Abstract

Citropsis articulata, the African cherry orange, is considered to be threatened in Ugandan forests as a result of its purported aphrodisiac properties. This study, part of an ongoing effort to address restoration needs of Mabira Central Forest Reserve in Uganda, demonstrates the feasibility of restoring depleted C. articulata populations using seedlings transplanted from nursery-grown seeds. Phenology of 20 Mabira forest plants was monitored with the aim of collecting seeds. One hundred and fifty-six ripe fruits were collected, and 233 of the extracted seeds were planted in pots in a nursery during January–March 2019. During November-December 2019, seedlings were planted near the sites from which fruits were collected.
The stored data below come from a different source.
(** [std::find(v.begin(), v.end(), value)]: the iterator it returns, as its
    distance from [v.begin()]; [v.end()] is [length v]. *)
Fixpoint find (v : list T) (value : T) : nat :=
  match v with
  | [] => O
  | x :: v' => if decide (x = value) then O else S (find v' value)
  end.

(** The state of the scan: the member [indices_] and the local
    [unique_values]; [dictionary_] stays cleared until the scan is over. *)
Record scan := Scan {
  unique_values : list T;
  indices : list N
}.

(** One iteration of the loop of [encode], at [value = data[i]]. *)
Definition encode_step (s : scan) (value : T) : scan :=
  let it := find (unique_values s) value in
  if decide (it = length (unique_values s)) then
    (* New unique value *)
    let unique_values' := unique_values s ++ [value] in
    Scan unique_values'
         (indices s ++ [to_uint32 (N.of_nat (length unique_values') - 1)])
  else
    (* Existing value *)
    Scan (unique_values s) (indices s ++ [to_uint32 (N.of_nat it)]).

Definition encode (data : list T) (self : DictionaryColumn)
  : DictionaryColumn :=
  match data with
  | [] => self                                    (* size == 0: return *)
  | _ :: _ =>
      let s := foldl encode_step (Scan [] []) data in
      mk (unique_values s) (indices s)
  end.

(** The loop of [decode] over the remaining indices. *)
Fixpoint decode_loop (dictionary : list T) (idxs : list N) (result : list T)
  : outcome (list T) :=
  match idxs with
  | [] => Returned result
  | idx :: idxs' =>
      if decide (N.of_nat (length dictionary) ≤ idx) then
        Thrown (out_of_range "Dictionary index out of range")
      else
        v ←' at_unchecked dictionary (N.to_nat idx);
        decode_loop dictionary idxs' (result ++ [v])
  end.

Definition decode (self : DictionaryColumn) : outcome (list T) :=
  decode_loop (dictionary_ self) (indices_ self) [].

Definition size (self : DictionaryColumn) : N :=
  N.of_nat (length (indices_ self)).

End codec.
Arguments DictionaryColumn T : clear implicits.
Arguments scan T : clear implicits.
End Dict.

(** ** Vocabulary of the specification *)
Section vocabulary.
Context {T : Type}.

(** A run is a value and the number of times it is repeated; a list of runs
    stands for the sequence that repeats each value in turn. *)
Fixpoint expand (rs : list (T * nat)) : list T :=
  match rs with
  | [] => []
  | r :: rs' => replicate r.2 r.1 ++ expand rs'
  end.

(** No block of equal consecutive elements of [data] has 2^32 elements or
    more: every run length fits the [uint32_t] that counts it. *)
Definition runs_fit_uint32 (data : list T) : Prop :=
  ∀ l1 x n l2, data = l1 ++ replicate n x ++ l2 → N.of_nat n < 2 ^ 32.

(** No two neighbours of [l] are equal. *)
Definition adjacent_distinct (l : list T) : Prop :=
  ∀ i x y, l !! i = Some x → l !! S i = Some y → x ≠ y.

(** [data] has at most 2^32 distinct values: every duplicate-free list drawn
    from [data] has at most 2^32 elements, so every position of a value fits
    the [uint32_t] that stores it. *)
Definition distinct_fit_uint32 (data : list T) : Prop :=
  ∀ l, NoDup l → (∀ x, x ∈ l → x ∈ data) → N.of_nat (length l) ≤ 2 ^ 32.

End vocabulary.

Section rle_vocabulary.
Context {T : Type}.

(** The length that is stored for a run of [n] elements. *)
Definition stored_length (r : T * nat) : N := to_uint32 (N.of_nat r.2).

(** What holds of the scan after any number of iterations: the elements
    read so far are the closed runs followed by the open one. *)
Record scan_inv (read : list T) (s : RLE.scan T)
    (rs : list (T * nat)) (n : nat) : Prop := {
  inv_read : read = expand rs ++ replicate (S n) (RLE.current_value s);
  inv_values : RLE.values_ (RLE.self_ s) = rs.*1;
  inv_lengths : RLE.lengths_ (RLE.self_ s) = stored_length <$> rs;
  inv_current : RLE.current_length s = to_uint32 (N.of_nat (S n));
  inv_positive : Forall (λ r, (0 < r.2)%nat) rs;
  inv_adjacent : adjacent_distinct (rs.*1 ++ [RLE.current_value s])
}.

(** The runs that a column holds, member by member: the [i]-th value with
    the [i]-th length. *)
Definition column_runs (c : RLE.RLEColumn T) : list (T * nat) :=
  zip_with (λ v len, (v, N.to_nat len)) (RLE.values_ c) (RLE.lengths_ c).

End rle_vocabulary.

Section vocabulary_eq.
Context {T : Type} `{!EqDecision T}.

(** Following the spec's words: the distinct values of [data], in the order
    in which they first appear in [data]. *)
Fixpoint first_occurrences (data : list T) : list T :=
  match data with
  | [] => []
  | x :: data' => x :: filter (λ y, y ≠ x) (first_occurrences data')
  end.

(** The index that is stored for a value, from where [std::find] finds it. *)
Definition stored_index (dictionary : list T) (v : T) : N :=
  to_uint32 (N.of_nat (Dict.find dictionary v)).

(** The first entry of [indices_] that is no position of [dictionary_]. *)
Definition first_offending (c : Dict.DictionaryColumn T) : option N :=
  head (filter (λ idx, N.of_nat (length (Dict.dictionary_ c)) ≤ idx)
               (Dict.indices_ c)).

End vocabulary_eq.

(** ** Inputs beyond the range of the 32-bit counters *)

(** 2^32 copies of one value: a single run, one element longer than the
    largest [uint32_t]. *)
Definition long_run : list N := replicate (N.to_nat (2 ^ 32)) 0.
(** * Transformer forward pass ([model.py]): a shallow embedding

    The Python classes of [model.py] are translated class by class: every
    [nn.Module] becomes a record inside a Rocq module of the same name, with
    [init] for [__init__] and [forward] for [forward].  Python exceptions are
    an explicit error result, the random number generator used by parameter
    initialisation and by dropout is an explicit state, and the one
    attribute that [forward] writes ([attention_scores]) is returned as part
    of the updated module.

    Tensors of floating point numbers are idealised as tensors of real
    numbers: rounding, infinities and NaN are not modelled.  The tensor
    library itself is not part of the repository; module [Torch] below
    models the operations [model.py] calls, with the shape checks and the
    broadcasting rules of the library. *)

From Stdlib Require Import Reals ZArith QArith Qreals List Lia Lra Bool Arith ZifyNat.
Import ListNotations.
Close Scope Q_scope.
Local Open Scope nat_scope.

(* ================================================================== *)
(** ** Python: exceptions, and computations that may raise *)

Module Py.

Inductive exn : Type :=
| AssertionError
| ZeroDivisionError
| ValueError
| RuntimeError
| IndexError.

Inductive result (A : Type) : Type :=
| Ok (a : A)
| Raise (e : exn).
Arguments Ok {A} a.
Arguments Raise {A} e.

Definition rbind {A B} (r : result A) (k : A -> result B) : result B :=
  match r with
  | Ok a => k a
  | Raise e => Raise e
  end.

Definition rmap {A B} (f : A -> B) (r : result A) : result B :=
  rbind r (fun a => Ok (f a)).

Definition is_ok {A} (r : result A) : bool :=
  match r with Ok _ => true | Raise _ => false end.

(** The state of the global random number generator: the stream of sample
    tensors still to be drawn.  Drawing takes the head of the stream. *)
Definition Generator : Type := nat -> list nat -> R.

Definition advance (g : Generator) : Generator := fun n => g (S n).

(** A computation that may draw random numbers and may raise. *)
Definition M (A : Type) : Type := Generator -> result (A * Generator).

Definition ret {A} (a : A) : M A := fun g => Ok (a, g).

Definition bind {A B} (c : M A) (k : A -> M B) : M B :=
  fun g => match c g with
           | Ok (a, g') => k a g'
           | Raise e => Raise e
           end.

Definition lift {A} (r : result A) : M A :=
  fun g => match r with
           | Ok a => Ok (a, g)
           | Raise e => Raise e
           end.

(** The value a computation returns, without the generator state. *)
Definition outcome {A} (r : result (A * Generator)) : result A := rmap fst r.

End Py.
Import Py.

Declare Scope py_scope.
Delimit Scope py_scope with py.
Notation "x <- c ;; k" := (bind c (fun x => k))
  (at level 61, c at next level, right associativity) : py_scope.
Notation "' p <- c ;; k" := (bind c (fun x => let p := x in k))
  (at level 61, p pattern, c at next level, right associativity) : py_scope.
Notation "x <~ r ;; k" := (rbind r (fun x => k))
  (at level 61, r at next level, right associativity) : py_scope.
Local Open Scope py_scope.
Lemma read_only_ret {A} (a : A) : read_only (ret a).
Proof. intros db. reflexivity. Qed.

Lemma read_only_raise {A} e : read_only (@raise A e).
Proof. intros db. reflexivity. Qed.

Lemma read_only_lift {A} (r : result A) : read_only (lift r).
Proof. intros db. reflexivity. Qed.

Lemma read_only_query {A} (f : DB -> A) : read_only (query f).
Proof. intros db. reflexivity. Qed.

Lemma read_only_mbind {A B} (m : M A) (k : A -> M B) :
  read_only m -> (forall a, read_only (k a)) -> read_only (mbind m k).
Proof.
  intros Hm Hk db. unfold mbind. specialize (Hm db).
  destruct (m db) as [[a|e] db']; simpl in *; subst db'.
  - apply Hk.
  - reflexivity.
Qed.

Create HintDb reads.
#[local] Hint Resolve read_only_ret read_only_raise read_only_lift
  read_only_query : reads.

Ltac read_only_steps :=
  repeat (apply read_only_mbind; [auto with reads | intros ?]);
  auto with reads.

Lemma build_complete_story_tree_read_only story :
  read_only (build_complete_story_tree story).
Proof.
  unfold build_complete_story_tree. read_only_steps.
  match goal with |- read_only (match ?x with _ => _ end) => destruct x end;
    read_only_steps.
Qed.

Lemma get_complete_story_read_only story_id :
  read_only (get_complete_story story_id).
Proof.
  unfold get_complete_story.
  destruct (int64 story_id); [|read_only_steps].
  read_only_steps.
  match goal with |- read_only (match ?x with _ => _ end) => destruct x end;
    [apply build_complete_story_tree_read_only | read_only_steps].
Qed.

Lemma get_job_status_read_only job_id : read_only (get_job_status job_id).
Proof.
  unfold get_job_status. read_only_steps.
  match goal with |- read_only (match ?x with _ => _ end) => destruct x end;
    read_only_steps.
Qed.
(** * Blog application: data store and navigation controller

    A shallow embedding of the [Database] class and of the session and
    navigation part of [BlogApp] from [entirefile (1).py], with the
    properties of the specification stated over it.

    Conventions of the embedding.
    - A table with an [INTEGER PRIMARY KEY AUTOINCREMENT] column is a finite
      map from row id to row ([gmap Z row]); the largest id ever handed out
      (SQLite's [sqlite_sequence]) is kept next to it.
    - [CURRENT_TIMESTAMP] is an explicit argument [now]; timestamps are
      integers (seconds), which order like the text SQLite stores.
    - A method body wrapped in [try ... except] returns its tuple; a method
      without one returns in [Exc], where [Raise] is an exception leaving the
      method.
    - A persistence failure is the argument [fault]: [sqlite3.connect] raises
      it when it is [Some e].
    - [hashlib.sha256(...).hexdigest()] is a parameter of the development. *)

From Stdlib Require Import Ascii.
From stdpp Require Import base option list gmap strings sorting pretty.

Local Open Scope string_scope.
Local Open Scope Z_scope.

(** ** Exceptions *)

Inductive exn : Type :=
| IntegrityError (msg : string)
| OperationalError (msg : string)
| OSError (msg : string).

(** [str(e)] *)
Definition str (e : exn) : string :=
  match e with
  | IntegrityError msg => msg
  | OperationalError msg => msg
  | OSError msg => msg
  end.

Inductive Exc (A : Type) : Type :=
| Ok (a : A)
| Raise (e : exn).
Arguments Ok {A} a.
Arguments Raise {A} e.

#[global] Instance exc_ret : MRet Exc := λ A a, Ok a.
#[global] Instance exc_bind : MBind Exc := λ A B k m,
  match m with
  | Ok a => k a
  | Raise e => Raise e
  end.

(** ** Rows and tables *)

Record user_row : Type := mk_user {
  username : string;
  email : string;
  password : string;
  full_name : string;
  user_created_at : Z
}.

Record post_row : Type := mk_post {
  post_user_id : Z;
  title : string;
  content : string;
  category : string;
  image_path : option string;
  created_at : Z;
  updated_at : Z
}.

Record comment_row : Type := mk_comment {
  comment_post_id : Z;
  comment_user_id : Z;
  comment_text : string;
  comment_created_at : Z
}.

Record Store : Type := mk_store {
  users : gmap Z user_row;
  posts : gmap Z post_row;
  comments : gmap Z comment_row;
  seq_users : Z;
  seq_posts : Z;
  seq_comments : Z
}.

(** The database right after [create_tables] on a new file. *)
Definition empty_store : Store :=
  {| users := ∅; posts := ∅; comments := ∅;
     seq_users := 0; seq_posts := 0; seq_comments := 0 |}.

(** ** Connections *)

(** [get_connection] returns [sqlite3.connect(self.db_name)] and nothing
    else: no [PRAGMA foreign_keys = ON] is ever issued, so the connection
    keeps SQLite's default, foreign keys not enforced. *)
Record Connection : Type := { foreign_keys : bool }.

Definition get_connection (fault : option exn) : Exc Connection :=
  match fault with
  | Some e => Raise e
  | None => Ok {| foreign_keys := false |}
  end.
Lemma piped_run name aggregateKey inStream outStream w :
  piped name aggregateKey inStream outStream w
  = let passed := fst (flow inStream outStream) in
    let tp := record_all name aggregateKey passed (transferProgress w) in
    let events :=
      progressStream w
        ++ imap (fun i _ =>
                   mkEvent Progress name
                     (record_all name aggregateKey (take (S i) passed)
                        (transferProgress w)))
                passed in
    match snd (flow inStream outStream) with
    | Some e =>
        (Thrown e,
         {| transferProgress := tp; progressStream := events;
            console := console w |})
    | None =>
        (Returned tt,
         {| transferProgress := tp;
            progressStream := events ++ [mkEvent Complete name tp];
            console := console w |})
    end.
Proof.
  unfold piped. destruct (flow inStream outStream) as [passed [e|]];
    unfold bind; rewrite for_each_countRecorder; reflexivity.
Qed.

(** When the pipeline ends without an error, every item of the source went
    through. *)
Lemma flow_closed inStream outStream :
  snd (flow inStream outStream) = None ->
  fst (flow inStream outStream) = r_items inStream.
Proof.
  unfold flow. destruct (w_error outStream) as [[n e]|]; [|reflexivity].
  destruct (n <=? length (r_items inStream))%nat; [discriminate|reflexivity].
Qed.

(** ** The stage functions *)

Lemma stage_function_runStage s eng :
  s <> media -> stage_function s eng = runStage s eng.
Proof. destruct s; intros Hs; try reflexivity. congruence. Qed.

Lemma transferMedia_run eng w :
  transferMedia eng w = (Returned tt, after_stage media [] w).
Proof.
  unfold transferMedia, after_stage, bind, updateStep, write_event, log, ret.
  cbn. rewrite <- !app_assoc. reflexivity.
Qed.

(** A streaming stage that resolves had both streams, its pipeline ended with
    ['close'], and it wrote the block of the source's items. *)
Lemma runStage_returned s eng w w' :
  s <> media ->
  runStage s eng w = (Returned tt, w') ->
  exists inStream outStream,
    source_stream s eng = Some (Returned (Some inStream)) /\
    destination_stream s eng = Some (Returned (Some outStream)) /\
    snd (flow inStream outStream) = None /\
    w' = after_stage s (r_items inStream) w.
Proof.
  intros Hs. unfold runStage, bind, call, lift, ret, throw.
  destruct (source_stream s eng) as [[[inStream|]|e1]|];
    destruct (destination_stream s eng) as [[[outStream|]|e2]|];
    try discriminate.
  unfold updateStep, write_event. rewrite piped_run. cbn zeta.
  destruct (snd (flow inStream outStream)) as [e|] eqn:Hflow; [discriminate|].
  intros Hw. exists inStream, outStream. repeat split; try assumption.
  injection Hw as <-. rewrite (flow_closed _ _ Hflow).
  unfold after_stage, stage_block, progress_events. cbn.
  destruct s; try congruence; rewrite <- ?app_assoc, ?app_nil_r; reflexivity.
Qed.

Lemma stage_returned s eng w w' :
  stage_function s eng w = (Returned tt, w') ->
  w' = after_stage s (stream_items s eng) w.
Proof.
  destruct (decide (s = media)) as [->|Hs].
  - cbn [stage_function]. rewrite transferMedia_run. intros [= <-]. reflexivity.
  - rewrite (stage_function_runStage s eng Hs). intros Hrun.
    destruct (runStage_returned s eng w w' Hs Hrun)
      as (inStream & outStream & Hin & Hout & Hflow & ->).
    unfold stream_items. rewrite Hin. reflexivity.
Qed.
(** * chatwithsite: the crawl-to-retrieval core

    A shallow embedding of [app/crawler.py], [app/vector_store.py] and
    [app/chat_service.py], together with the part of CPython's
    [urllib.parse] (3.11) that [WebsiteCrawler] calls, and the properties
    of the design document checked against them. *)

From Stdlib Require Import Ascii String ZArith Lia.
From stdpp Require Import gmap strings list sorting.

Local Open Scope Z_scope.

(** Python [str] values are sequences of characters; the characters are
    the 256 code points of [ascii]. *)
Abbreviation pystr := (list ascii).

Definition str (s : string) : pystr := list_ascii_of_string s.
Arguments str : simpl never.

(** ** The [str] methods the program uses *)
Module PyStr.

(** [s.find(c)]: index of the first occurrence; Python's [-1] is [None]. *)
Fixpoint find (c : ascii) (s : pystr) : option nat :=
  match s with
  | [] => None
  | x :: s' => if decide (x = c) then Some 0%nat else S <$> find c s'
  end.

(** [s.find(c, start)]. *)
Definition find_from (c : ascii) (start : nat) (s : pystr) : option nat :=
  (λ i, (start + i)%nat) <$> find c (drop start s).

(** [s.rfind(c)]. *)
Fixpoint rfind (c : ascii) (s : pystr) : option nat :=
  match s with
  | [] => None
  | x :: s' =>
      match rfind c s' with
      | Some i => Some (S i)
      | None => if decide (x = c) then Some 0%nat else None
      end
  end.

(** [c in s] for a one-character [c]. *)
Definition contains (c : ascii) (s : pystr) : bool := bool_decide (c ∈ s).

(** [s[i:j]]. *)
Definition slice (i j : nat) (s : pystr) : pystr := take (j - i) (drop i s).

(** [s.split(c, 1)] when [c in s]: the text before and after the first [c]. *)
Definition split1 (c : ascii) (s : pystr) : pystr * pystr :=
  match find c s with
  | Some i => (take i s, drop (S i) s)
  | None => (s, [])
  end.

(** [s.split(c)]: all the fields, at least one. *)
Fixpoint split (c : ascii) (s : pystr) : list pystr :=
  match s with
  | [] => [[]]
  | x :: s' =>
      if decide (x = c) then [] :: split c s'
      else match split c s' with
           | f :: fs => (x :: f) :: fs
           | [] => [[x]]
           end
  end.

(** [c.join(parts)]. *)
Fixpoint join (c : ascii) (parts : list pystr) : pystr :=
  match parts with
  | [] => []
  | [p] => p
  | p :: ps => p ++ c :: join c ps
  end.

(** [s.lstrip(chars)] and [s.strip(chars)] for a set of characters given
    as a predicate. *)
Fixpoint lstrip (p : ascii → bool) (s : pystr) : pystr :=
  match s with
  | x :: s' => if p x then lstrip p s' else s
  | [] => []
  end.

Definition rstrip (p : ascii → bool) (s : pystr) : pystr :=
  reverse (lstrip p (reverse s)).

Definition strip (p : ascii → bool) (s : pystr) : pystr :=
  rstrip p (lstrip p s).

(** [s.replace(c, "")]. *)
Definition remove (c : ascii) (s : pystr) : pystr :=
  filter (λ x, x ≠ c) s.

Definition code (c : ascii) : nat := nat_of_ascii c.

Definition is_upper (c : ascii) : bool :=
  (65 <=? code c)%nat && (code c <=? 90)%nat.
Definition is_lower (c : ascii) : bool :=
  (97 <=? code c)%nat && (code c <=? 122)%nat.
Definition is_digit (c : ascii) : bool :=
  (48 <=? code c)%nat && (code c <=? 57)%nat.

(** [c.isascii() and c.isalpha()]. *)
Definition is_ascii_alpha (c : ascii) : bool := is_upper c || is_lower c.

(** [s.isascii()]. *)
Definition isascii (s : pystr) : bool :=
  forallb (λ c, (code c <? 128)%nat) s.

(** [s.lower()], on the ASCII letters. *)
Definition lower_char (c : ascii) : ascii :=
  if is_upper c then ascii_of_nat (code c + 32) else c.
Definition lower (s : pystr) : pystr := lower_char <$> s.

(** [s.endswith(c)]. *)
Definition endswith (c : ascii) (s : pystr) : bool :=
  bool_decide (last s = Some c).

(** [s[:-1]]. *)
Definition drop_last (s : pystr) : pystr := removelast s.

End PyStr.

(** ** [urllib.parse]

    The library functions [_normalize_url], [_is_same_domain] and
    [crawl_page] call.  Two validations of the network location depend on
    the Unicode database and on [ipaddress]; they are taken as the two
    fields of [HostChecks] ([true]: the check passes, [false]: it raises
    [ValueError]). *)
Module Urllib.
Import PyStr.

Record HostChecks := {
  (** [_checknetloc] on a non-ASCII network location *)
  nfkc_netloc_ok : pystr → bool;
  (** [_check_bracketed_netloc] *)
  bracketed_netloc_ok : pystr → bool
}.

(** Validations that accept every network location. *)
Definition lenient : HostChecks :=
  {| nfkc_netloc_ok := λ _, true; bracketed_netloc_ok := λ _, true |}.

Definition uses_relative : list pystr :=
  str <$> [""; "ftp"; "http"; "gopher"; "nntp"; "imap";
           "wais"; "file"; "https"; "shttp"; "mms";
           "prospero"; "rtsp"; "rtspu"; "sftp";
           "svn"; "svn+ssh"; "ws"; "wss"]%string.

Definition uses_netloc : list pystr :=
  str <$> [""; "ftp"; "http"; "gopher"; "nntp"; "telnet";
           "imap"; "wais"; "file"; "mms"; "https"; "shttp";
           "snews"; "prospero"; "rtsp"; "rtspu"; "rsync";
           "svn"; "svn+ssh"; "sftp"; "nfs"; "git"; "git+ssh";
           "ws"; "wss"]%string.

Definition uses_params : list pystr :=
  str <$> [""; "ftp"; "hdl"; "prospero"; "http"; "imap";
           "https"; "shttp"; "rtsp"; "rtspu"; "sip"; "sips";
           "mms"; "sftp"; "tel"]%string.

(** [c in scheme_chars] *)
Definition scheme_char (c : ascii) : bool :=
  is_lower c || is_upper c || is_digit c
  || bool_decide (c = "+"%char) || bool_decide (c = "-"%char)
  || bool_decide (c = "."%char).

(** [c in _WHATWG_C0_CONTROL_OR_SPACE] *)
Definition c0_control_or_space (c : ascii) : bool := (code c <=? 32)%nat.

(** [for b in _UNSAFE_URL_BYTES_TO_REMOVE: s = s.replace(b, "")] *)
Definition remove_unsafe (s : pystr) : pystr :=
  remove "010"%char (remove "013"%char (remove "009"%char s)).

Record SplitResult := {
  s_scheme : pystr; s_netloc : pystr; s_path : pystr;
  s_query : pystr; s_fragment : pystr
}.

Record ParseResult := {
  scheme : pystr; netloc : pystr; path : pystr;
  params : pystr; query : pystr; fragment : pystr
}.

Definition _splitnetloc (url : pystr) (start : nat) : pystr * pystr :=
  let delim :=
    foldl (λ delim c,
             match find_from c start url with
             | Some wdelim => Nat.min delim wdelim
             | None => delim
             end) (length url) (str "/?#") in
  (slice start delim url, drop delim url).

Definition _splitparams (url : pystr) : pystr * pystr :=
  if contains "/" url then
    match find_from ";" (default 0%nat (rfind "/" url)) url with
    | None => (url, [])
    | Some i => (take i url, drop (S i) url)
    end
  else
    match find ";" url with
    | Some i => (take i url, drop (S i) url)
    | None => (url, [])
    end.

Section Parse.
Variable checks : HostChecks.

Definition _checknetloc (netloc : pystr) : bool :=
  if bool_decide (netloc = []) || isascii netloc then true
  else nfkc_netloc_ok checks netloc.

(** The scheme of [urlsplit]: the text before the first [:], when it
    starts with an ASCII letter and is made of [scheme_chars]. *)
Definition split_scheme (url scheme : pystr) : pystr * pystr :=
  match find ":" url with
  | Some (S i') =>
      let i := S i' in
      if is_ascii_alpha (default "000"%char (head url))
         && forallb scheme_char (take i url)
      then (lower (take i url), drop (S i) url)
      else (scheme, url)
  | _ => (scheme, url)
  end.

(** The two tests on brackets in [urlsplit]; [false] is
    [ValueError("Invalid IPv6 URL")] or the error of
    [_check_bracketed_netloc]. *)
Definition brackets_ok (netloc : pystr) : bool :=
  if (contains "[" netloc && negb (contains "]" netloc))
     || (contains "]" netloc && negb (contains "[" netloc))
  then false
  else if contains "[" netloc && contains "]" netloc
  then bracketed_netloc_ok checks netloc
  else true.

(** The block [if url[:2] == '//'] of [urlsplit]. *)
Definition split_netloc (url : pystr) : option (pystr * pystr) :=
  if bool_decide (take 2 url = str "//") then
    let '(netloc, url) := _splitnetloc url 2 in
    if brackets_ok netloc then Some (netloc, url) else None
  else Some ([], url).

(** [if c in url: url, rest = url.split(c, 1)] *)
Definition split_at (c : ascii) (url : pystr) : pystr * pystr :=
  if contains c url then split1 c url else (url, []).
Seed germination success rate was 89%, and fifteen months after transplanting, in situ survival was 100%. These results suggest that depleted C. articulata populations may be restored in situ using nursery-grown seeds.

1. Introduction

Citropsis articulata (Willd. ex Spreng.) Swingle & M. Kellerm (Family Rutaceae) is an evergreen shrub or small tree of rainforest and dry semi-deciduous forest. Mature plants range from 2.5–7 m in height. Also known as the African or Uganda cherry orange, it is native to tropical Africa, from Ghana to DR Congo and Uganda. The branches have thorns 5–25 mm long. It is sometimes harvested from the wild for its edible fruit and medicinal uses (Tropical Plants Database) [1].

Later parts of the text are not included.